WHAT YOU WILL DO: The response must reproduce exactly every line of the material below holding the word "break".

MATERIAL PROVIDED:
━━━━━━━━━━━━━━━━
(** * tlsguard: the packet-forwarding engine

    A shallow embedding of the forwarding engine of tlsguard
    (connection_pool.go, server.go, the client engine and main.go) and the
    properties of its framing, pool, queues and shutdown sequence.

    Conventions.  Go's [int] and [uint16] are modelled on [Z] with the
    conversions written out; a [[]byte] is a [list byte]; a slice expression
    that Go would refuse at run time yields [None]; everything outside the
    repository that a goroutine observes (what a TUN read returns, what
    arrives on a TLS stream, whether a write succeeds, which index the
    random generator draws) is an explicit argument of the function that
    models the goroutine's loop body. *)

From Stdlib Require Import Strings.String.
From Stdlib Require Import ZArith List Lia Bool.
From Stdlib Require Strings.Byte.
From Stdlib Require Import Init.Byte.
Import ListNotations.
Local Open Scope Z_scope.

Set Implicit Arguments.

(* ------------------------------------------------------------------ *)
(** * Byte slices *)

Module Slice.

Definition len {A} (l : list A) : Z := Z.of_nat (length l).

(** [make([]byte, n)] *)
Definition make (n : Z) : list byte := repeat x00 (Z.to_nat n).

(** [data[:hi]]; Go panics unless [0 <= hi <= cap(data)].  Every buffer of
    the engine is used with its capacity equal to its length. *)
Definition upto (data : list byte) (hi : Z) : option (list byte) :=
  if (0 <=? hi) && (hi <=? len data)
  then Some (firstn (Z.to_nat hi) data) else None.

(** [data[lo:]] *)
Definition from (data : list byte) (lo : Z) : option (list byte) :=
  if (0 <=? lo) && (lo <=? len data)
  then Some (skipn (Z.to_nat lo) data) else None.

(** The effect on [data] of a callee that fills the window [data[off:]]
    with [src]: it cannot write past the end of the window. *)
Definition fill (data : list byte) (off : Z) (src : list byte) : list byte :=
  let o := Z.to_nat off in
  let w := firstn (length data - o) src in
  firstn o data ++ w ++ skipn (o + length w) data.

End Slice.

(* ------------------------------------------------------------------ *)
(** * encoding/binary, big endian *)

Module BigEndian.

(** the conversion [uint16(x)] of an [int] *)
Definition uint16 (x : Z) : Z := x mod 65536.

(** the conversion [byte(x)] *)
Definition byte_of (x : Z) : byte :=
  match Byte.of_N (Z.to_N (x mod 256)) with
  | Some b => b
  | None => x00
  end.

Definition byte_val (b : byte) : Z := Z.of_N (Byte.to_N b).

(** [PutUint16(b, v)]: [b[0] = byte(v >> 8); b[1] = byte(v)];
    the two bytes stored. *)
Definition PutUint16 (v : Z) : list byte :=
  [byte_of (Z.shiftr v 8); byte_of v].

(** [Uint16(b)]: [uint16(b[1]) | uint16(b[0])<<8]; needs [len(b) >= 2]. *)
Definition Uint16 (b : list byte) : option Z :=
  match b with
  | b0 :: b1 :: _ => Some (Z.lor (byte_val b1) (Z.shiftl (byte_val b0) 8))
  | _ => None
  end.

End BigEndian.

(* ------------------------------------------------------------------ *)
(** * Byte streams: the read half of a [net.Conn] *)

Inductive error : Type :=
| EOF                (* the peer closed the stream *)
| ErrUnexpectedEOF   (* io.ReadFull: the stream ended inside the buffer *)
| ErrDeadline        (* the read deadline passed *)
| ErrClosed.         (* the connection was closed locally or reset *)

(** What a connection will deliver: the segments in which the bytes arrive,
    each returned by one [Read] (or by several when the caller's buffer is
    shorter), and the error every [Read] returns once they are used up. *)
Record Stream : Type := mkStream {
  segs : list (list byte);
  fault : error
}.

Record ReadResult : Type := mkRead {
  got : list byte;        (* the bytes stored in the buffer, from offset 0 *)
  err : option error;
  rest : Stream
}.

Module io.

(** The loop of [io.ReadAtLeast(r, buf, len(buf))]:
    [for n < min && err == nil { nn, err = r.Read(buf[n:]); n += nn }].
    Each recursive call is one [r.Read]; [want] is [min - n]. *)
Fixpoint read_loop (ss : list (list byte)) (f : error) (want : nat)
         (acc : list byte) : list byte * option error * list (list byte) :=
  match want with
  | O => (acc, None, ss)
  | S _ =>
    match ss with
    | [] => (acc, Some f, [])
    | s :: ss' =>
      if (length s <=? want)%nat
      then read_loop ss' f (want - length s) (acc ++ s)
      else (acc ++ firstn want s, None, skipn want s :: ss')
    end
  end.

(** [io.ReadFull(r, buf)] with [len(buf) = n]: after the loop,
    [if n >= min { err = nil } else if n > 0 && err == EOF
       { err = ErrUnexpectedEOF }]. *)
Definition ReadFull (r : Stream) (n : Z) : ReadResult :=
  match read_loop (segs r) (fault r) (Z.to_nat n) [] with
  | (bs, None, ss) => mkRead bs None (mkStream ss (fault r))
  | (bs, Some e, ss) =>
    let e' := match bs, e with
              | _ :: _, EOF => ErrUnexpectedEOF
              | _, _ => e
              end in
    mkRead bs (Some e') (mkStream ss (fault r))
  end.

End io.

(** All the bytes a stream delivers before it fails. *)
Definition bytes_of (r : Stream) : list byte := concat (segs r).

(* ------------------------------------------------------------------ *)
(** * The framing codec *)

Definition bufSize : Z := 0xFFFF.

(** The outcome of decoding one frame from a carrier, as the read loops of
    [Server.handleConn] and [Client.handleRemotePacket] do it. *)
Inductive Decoded : Type :=
| DecodeErr (e : error)          (* a ReadFull failed: break *)
| DecodeZero                     (* size <= 0: break *)
| DecodePanic                    (* a slice expression out of range *)
| DecodeFrame (payload : list byte).

(** [data := make([]byte, 0xFFFF)
     if _, err := io.ReadFull(conn, data[:2]); err != nil { break }
     size := binary.BigEndian.Uint16(data[:2])
     if size <= 0 { break }
     if _, err := io.ReadFull(conn, data[:size]); err != nil { break }
     ... data[:size]] *)
Definition readFrame (conn : Stream) : Decoded * Stream :=
  let data := Slice.make bufSize in
  match Slice.upto data 2 with
  | None => (DecodePanic, conn)
  | Some hdr =>
    let r1 := io.ReadFull conn (Slice.len hdr) in
    match err r1 with
    | Some e => (DecodeErr e, rest r1)
    | None =>
      let data1 := Slice.fill data 0 (got r1) in
      match Slice.upto data1 2 with
      | None => (DecodePanic, rest r1)
      | Some hdr1 =>
        match BigEndian.Uint16 hdr1 with
        | None => (DecodePanic, rest r1)
        | Some size =>
          if size <=? 0 then (DecodeZero, rest r1)
          else
            match Slice.upto data1 size with
            | None => (DecodePanic, rest r1)
            | Some body =>
              let r2 := io.ReadFull (rest r1) (Slice.len body) in
              match err r2 with
              | Some e => (DecodeErr e, rest r2)
              | None =>
                let data2 := Slice.fill data1 0 (got r2) in
                match Slice.upto data2 size with
                | None => (DecodePanic, rest r2)
                | Some payload => (DecodeFrame payload, rest r2)
                end
              end
            end
        end
      end
    end
  end.

(** The slice [data[:2+size]] that [handleDevicePacket] publishes for a
    datagram: the two bytes [PutUint16] stores at offset 0, then the
    datagram, which the driver stored from offset 2. *)
Definition frame (payload : list byte) : list byte :=
  BigEndian.PutUint16 (BigEndian.uint16 (Slice.len payload)) ++ payload.

(** The length a read loop decodes from the first two bytes of [bs]. *)
Definition header (bs : list byte) : option Z :=
  BigEndian.Uint16 (firstn 2 bs).

(** A slice that is a whole frame with a length of at least one. *)
Definition wellFramed (data : list byte) : bool :=
  match header data with
  | Some L => (1 <=? L) && (Slice.len data =? 2 + L)
  | None => false
  end.

(* ------------------------------------------------------------------ *)
(** * Channels of byte slices

    A channel is modelled as the bounded FIFO of its buffer.  A receiver
    parked on the channel is not part of [Chan]: where a send depends on
    one, it is an argument ([parked] of [chan.send]).  The send that Go
    hands to a parked receiver directly is the append here, followed by
    that receiver's receive.  On a channel with a buffer (capacity at least
    one) a receiver parks only when the buffer is empty, where a send finds
    room anyway, so [chan.offer], which does not look for a receiver,
    decides as the run-time does.  On an unbuffered channel (capacity 0,
    which is what an absent configuration key gives) a send succeeds
    exactly when a receiver is parked: there [chan.offer] is the send that
    finds none, and [chan.send] is the send in general. *)

Record Chan : Type := mkChan {
  buf : list (list byte);     (* the queued slices, oldest first *)
  cap : Z;
  closed : bool
}.

Inductive Offer : Type :=
| Sent (ch : Chan)
| Full                 (* the [default:] branch of the [select] *)
| SendPanic.           (* send on a closed channel *)

Inductive Recv : Type :=
| Item (data : list byte) (ch : Chan)
| Nil                  (* closed and empty: the zero value, a nil slice *)
| Parked.              (* open and empty: the receiver blocks *)

Module chan.

(** [make(chan []byte, n)] *)
Definition make (n : Z) : Chan := mkChan [] n false.

(** [select { case ch <- data: ... default: ... }] *)
Definition offer (ch : Chan) (data : list byte) : Offer :=
  if closed ch then SendPanic
  else if Slice.len (buf ch) <? cap ch
       then Sent (mkChan (buf ch ++ [data]) (cap ch) (closed ch))
       else Full.

(** The same [select], as the run-time decides it (a send that does not
    block): a send on a closed channel panics; otherwise a receiver parked
    on the channel is handed the slice; otherwise the slice goes into the
    buffer if it has room; otherwise the [default:] branch is taken. *)
Definition send (parked : bool) (ch : Chan) (data : list byte) : Offer :=
  if closed ch then SendPanic
  else if parked
       then Sent (mkChan (buf ch ++ [data]) (cap ch) (closed ch))
       else if Slice.len (buf ch) <? cap ch
            then Sent (mkChan (buf ch ++ [data]) (cap ch) (closed ch))
            else Full.

(** [data := <-ch] *)
Definition recv (ch : Chan) : Recv :=
  match buf ch with
  | data :: more => Item data (mkChan more (cap ch) (closed ch))
  | [] => if closed ch then Nil else Parked
  end.

(** [close(ch)]; closing a closed channel panics. *)
Definition close (ch : Chan) : option Chan :=
  if closed ch then None else Some (mkChan (buf ch) (cap ch) true).

(** [for i := range ch { if i == nil { break } }]: the slices queued are
    never nil, so the loop ends when the channel is closed and empty;
    on an open channel it parks once the buffer is empty ([None]). *)
Fixpoint drain_loop (fuel : nat) (ch : Chan) : option Chan :=
  match fuel with
  | O => None
  | S fuel' =>
    match recv ch with
    | Item _ ch' => drain_loop fuel' ch'
    | Nil => Some ch
    | Parked => None
    end
  end.

Definition drain (ch : Chan) : option Chan :=
  drain_loop (S (length (buf ch))) ch.

End chan.

(* ------------------------------------------------------------------ *)
(** * Connections and the connection pool (connection_pool.go) *)

(** [uuid.UUID] is [[16]byte]. *)
Definition UUID : Type := list byte.

Module bytes.
(** [bytes.Equal(a, b)] *)
Definition Equal (a b : list byte) : bool :=
  if list_eq_dec Byte.byte_eq_dec a b then true else false.
End bytes.

(** The identity of a [net.Conn]. *)
Definition NetConn : Type := nat.

Record Connection : Type := mkConnection {
  Conn : NetConn;
  ID : UUID
}.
━━━━━━━━━━━━━━━━
REPLY:
| DecodeErr (e : error)          (* a ReadFull failed: break *)
| DecodeZero                     (* size <= 0: break *)
     if _, err := io.ReadFull(conn, data[:2]); err != nil { break }
     if size <= 0 { break }
     if _, err := io.ReadFull(conn, data[:size]); err != nil { break }
(** [for i := range ch { if i == nil { break } }]: the slices queued are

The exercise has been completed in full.